_WORK ITEM_
Output the records that follow, keeping every line exactly as it is.

_RECORDS FOR THIS EXERCISE_
Content starts

Lemma locked1_ledger_of a b s :
  books_wf s → ledger_of (locked1 a s) b = ledger_of s b.
Proof.
  intros. unfold ledger_of at 1. rewrite locked1_ledger.
  by apply ledger_create_lookup.
Qed.

(** ** Every run of an endpoint is one of its ways *)

Lemma run_post_tail (a tx ty : string) (amt nb : Z) (ts : datetime) (s : State) :
  is_Some (ledger s !! a) → nb = balance_of s a + amt →
  (write (set_accounts <[a := nb]>);;
   b' ← getitem accounts a;
   let entry := {| tx_id := tx; type := ty; amount := amt;
                   balance_after := b'; timestamp := ts |} in
   l ← getitem ledger a;
   write (set_ledger <[a := l ++ [entry]]>);;
   mret entry) s =
  mkRun (Returned {| tx_id := tx; type := ty; amount := amt;
                     balance_after := balance_of s a + amt; timestamp := ts |})
        (post a tx ty amt ts s) [].
Proof.
  intros [l Hl] ->.
  rewrite (run_bind_pure _ _ s (set_accounts <[a:=balance_of s a + amt]> s) tt)
    by done.
  rewrite (run_bind_pure _ _ _ (set_accounts <[a:=balance_of s a + amt]> s)
             (balance_of s a + amt)).
  2: { apply run_getitem. cbn [accounts set_accounts]. apply lookup_insert_eq. }
  cbv zeta.
  rewrite (run_bind_pure _ _ _ (set_accounts <[a:=balance_of s a + amt]> s) l).
  2: { by apply run_getitem. }
  rewrite (run_bind_pure _ _ _ (post a tx ty amt ts s) tt).
  2: { unfold write, post, ledger_of. by rewrite Hl. }
  done.
Qed.

Lemma locked1_has_account a s :
  accounts (locked1 a s) !! a = Some (balance_of s a).
Proof. by rewrite locked1_accounts, accounts_create_is_Some. Qed.

Lemma locked1_has_ledger a s :
  books_wf s → is_Some (ledger (locked1 a s) !! a).
Proof. intros. rewrite locked1_ledger, ledger_create_is_Some by done. eauto. Qed.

Content ends

_ANSWER TO THIS EXERCISE_
Lemma locked1_ledger_of a b s :
  books_wf s → ledger_of (locked1 a s) b = ledger_of s b.
Proof.
  intros. unfold ledger_of at 1. rewrite locked1_ledger.
  by apply ledger_create_lookup.
Qed.

(** ** Every run of an endpoint is one of its ways *)

Lemma run_post_tail (a tx ty : string) (amt nb : Z) (ts : datetime) (s : State) :
  is_Some (ledger s !! a) → nb = balance_of s a + amt →
  (write (set_accounts <[a := nb]>);;
   b' ← getitem accounts a;
   let entry := {| tx_id := tx; type := ty; amount := amt;
                   balance_after := b'; timestamp := ts |} in
   l ← getitem ledger a;
   write (set_ledger <[a := l ++ [entry]]>);;
   mret entry) s =
  mkRun (Returned {| tx_id := tx; type := ty; amount := amt;
                     balance_after := balance_of s a + amt; timestamp := ts |})
        (post a tx ty amt ts s) [].
Proof.
  intros [l Hl] ->.
  rewrite (run_bind_pure _ _ s (set_accounts <[a:=balance_of s a + amt]> s) tt)
    by done.
  rewrite (run_bind_pure _ _ _ (set_accounts <[a:=balance_of s a + amt]> s)
             (balance_of s a + amt)).
  2: { apply run_getitem. cbn [accounts set_accounts]. apply lookup_insert_eq. }
  cbv zeta.
  rewrite (run_bind_pure _ _ _ (set_accounts <[a:=balance_of s a + amt]> s) l).
  2: { by apply run_getitem. }
  rewrite (run_bind_pure _ _ _ (post a tx ty amt ts s) tt).
  2: { unfold write, post, ledger_of. by rewrite Hl. }
  done.
Qed.

Lemma locked1_has_account a s :
  accounts (locked1 a s) !! a = Some (balance_of s a).
Proof. by rewrite locked1_accounts, accounts_create_is_Some. Qed.

Lemma locked1_has_ledger a s :
  books_wf s → is_Some (ledger (locked1 a s) !! a).
Proof. intros. rewrite locked1_ledger, ledger_create_is_Some by done. eauto. Qed.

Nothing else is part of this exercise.